How Kua Coffee built a connection between farmer and consumer
1 December 2021 at 2:44 pm
“I think that often in impact organisations people are the subjects of photos rather than participants in the processes of capturing images.”
When the social enterprise coffee company Kua couldn’t visit their Ugandan growers over the pandemic, they did the next best thing and sent them cameras so they could connect through pictures.
The idea for Kua’s CameraSwap project started to take shape during the numerous lockdowns and border closures over the past 18 months.
The Kua team generally travel to Uganda’s Mount Elgon every year to meet with the Zukuka Bora cooperative, the farmers who grow and pick Kua Coffee.
Brianna Kerr, Kua’s head of impact, told Pro Bono News that the aim of the annual trip is to continue building on the deep relationships they have with farmers, to collect images and to hear first-hand about what’s happening on the mountain.

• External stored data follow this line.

(** * Git over the gateway, computed *)
(** Two cursors of one device, of which the second is issued later. *)
Definition demo_tokens (now : Z) : Tokens := mkTokens "phone" now.
Definition demo_cursors_0 : Cursors * SimWorld := (cursors_new, mkSim 0 1 1 0 []).
Definition demo_cursors_1 := (tokens_issue (demo_tokens 10) "work" "w" "host-1" demo_cursors_0).2.
Definition demo_cursors_2 := (tokens_issue (demo_tokens 20) "work" "w" "host-2" demo_cursors_1).2.
Definition demo_token_1 : string := encode (sim_entropy 16 0).
Definition demo_token_2 : string := encode (sim_entropy 16 1).
Definition demo_issued : list (string * Cursor) :=
  [(demo_token_1, cursor_of (demo_tokens 10) "work" "w" "host-1");
   (demo_token_2, cursor_of (demo_tokens 20) "work" "w" "host-2")].
Lemma demo_cursor_run : cursor_run demo_cursors_2 demo_issued 20.
Proof.
  change demo_issued with (([] ++ [(demo_token_1, cursor_of (demo_tokens 10) "work" "w" "host-1")])
    ++ [(demo_token_2, cursor_of (demo_tokens 20) "work" "w" "host-2")]).
  apply (cr_issued (demo_tokens 20) "work" "w" "host-2" demo_cursors_1 _ _ 10).
  - apply (cr_issued (demo_tokens 10) "work" "w" "host-1" demo_cursors_0 _ _ 0);
      [apply cr_new|done|set_solver|vm_compute; reflexivity].
  - done.
  - cbn [fmap list_fmap app fst]. rewrite list_elem_of_singleton. vm_compute. discriminate.
  - vm_compute. reflexivity.
Qed.
Lemma cursor_tokens_witness :
  (∃ cursor, (demo_token_1, cursor) ∈ demo_issued ∧ cu_host cursor = "host-1")
  ∧ tokens_open (mkTokens "phone" 30) "work" "w" demo_token_1 demo_cursors_2.1 = Some "host-1"
  ∧ tokens_open (mkTokens "other" 30) "work" "w" demo_token_1 demo_cursors_2.1 = None.
Proof.
  destruct (cursor_tokens demo_cursors_2 demo_issued 20 demo_cursor_run) as (_ & Hopen & Hlive & _).
  split_and!.
  - destruct (Hopen (mkTokens "phone" 30) "work" "w" demo_token_1 "host-1") as (c & ? & _ & _ & _ & ? & _);
      [vm_compute; reflexivity|by exists c].
  - apply (Hlive [] demo_token_1 (cursor_of (demo_tokens 10) "work" "w" "host-1")
      [(demo_token_2, cursor_of (demo_tokens 20) "work" "w" "host-2")] 30);
      [reflexivity|vm_compute; lia|unfold cursor_of, after, CURSOR_TTL, seconds; simpl; lia].
  - vm_compute. reflexivity.
Defined.

(** The desktop remaps one Space and keeps another. *)
Definition unix_absolute (path : string) : bool := starts_with "/" path.
Definition demo_roots : list SpaceRoot :=
  [mkSpaceRoot "work" "w1" "/a"; mkSpaceRoot "work" "w2" "/b"; mkSpaceRoot "other" "w1" "/c"].
Definition demo_spaces : Spaces :=
  (spaces_replace unix_absolute demo_roots (mkSpaces {["work"]} ∅ "salt" 1)).2.
Lemma demo_spaces_wf : spaces_wf demo_spaces.
Proof.
  destruct (spaces_replace_inv unix_absolute demo_roots (mkSpaces {["work"]} ∅ "salt" 1)) as [_ Hs].
  - split; intros; simplify_map_eq.
  - simpl. lia.
  - vm_compute. discriminate.
  - change (roots_ok unix_absolute demo_roots) with true in Hs. by destruct Hs.
Qed.
Lemma spaces_remapped_witness : let roots := [mkSpaceRoot "work" "w1" "/a"; mkSpaceRoot "work" "w2" "/d"] in
  let s' := (spaces_replace unix_absolute roots demo_spaces).2 in
  (∃ sp, ss_spaces s' !! ("work", "w2") = Some sp ∧ sc_root sp = "/d" ∧ generation s' sp = "salt3")
  ∧ ss_spaces s' !! ("work", "w1") = Some (mkSpace "/a" 1)
  ∧ spaces_wf s'.
Proof.
  intros roots s'.
  destruct (spaces_remapped unix_absolute roots demo_spaces s' true demo_spaces_wf) as (_ & _ & Hok);
    [vm_compute; discriminate|vm_compute; discriminate|vm_compute; reflexivity|].
  destruct (Hok eq_refl) as (Hwf & _ & Hin & _). split_and!; [|vm_compute; reflexivity|exact Hwf].
  destruct (Hin (mkSpaceRoot "work" "w2" "/d")) as (sp & Hk & Hr);
    [right; left|change ("work" ∈ ({["work"]} : gset string)); set_solver|].
  exists sp. split; [exact Hk|]. split; [exact Hr|].
  assert (Hsp : ss_spaces s' !! ("work", "w2") = Some (mkSpace "/d" 3)) by (vm_compute; reflexivity).
  change (root_key (mkSpaceRoot "work" "w2" "/d")) with ("work", "w2") in Hk.
  rewrite Hsp in Hk. injection Hk as <-. vm_compute. reflexivity.
Defined.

The Kua team like to talk to the farmers face-to-face particularly about any difficulties brought on because of climate change — 100 per cent of Kua’s profits are reinvested into climate change and resilience-building activities in the Mount Elgon region.
“COVID-19 presented us with some travel challenges, which had us question a lot of our existing practices and whether they were 100 per cent necessary. Particularly when it comes to travelling for the purpose of capturing images,” Kerr says.
“We realised that our farmers could tell their own stories, which might sound a little bit naive, but I think lots of impact organisations rely on imagery of the people they work with.”
This year a trip to Mount Elgon was off the cards due to travel restrictions and so, inspired by a group that had done a similar project on the mountain, Kua decided to send the farmers film cameras instead.
“We asked farmers to take photos of what their life was like and what it looked like to harvest the coffee from their perspective,” explains Kerr.
“And at the same time, we sent cameras out to our coffee drinkers here in Australia to document their experience of consuming that same product.”
Once the farmers had finished their camera film, the heads of the Zukuka Bora cooperative sent the cameras back to Australia and Kua published them on the CameraSwap website. Sending a link back to Uganda for the farmers to see their images.
The project has been such a success that Kua has committed to capturing any further imagery this way, and the next batch of cameras are about to head off to Uganda to capture the harvest.
Kerr says that for Kua, the CameraSwap project was all about connection.
“It was all about handing the camera over and allowing people to tell their own stories. I think that often in impact organisations people are the subjects of photos rather than participants in the processes of capturing images,” Kerr says.
“And so this project was also about correcting the power imbalance that can often happen with photography in development [organisations].”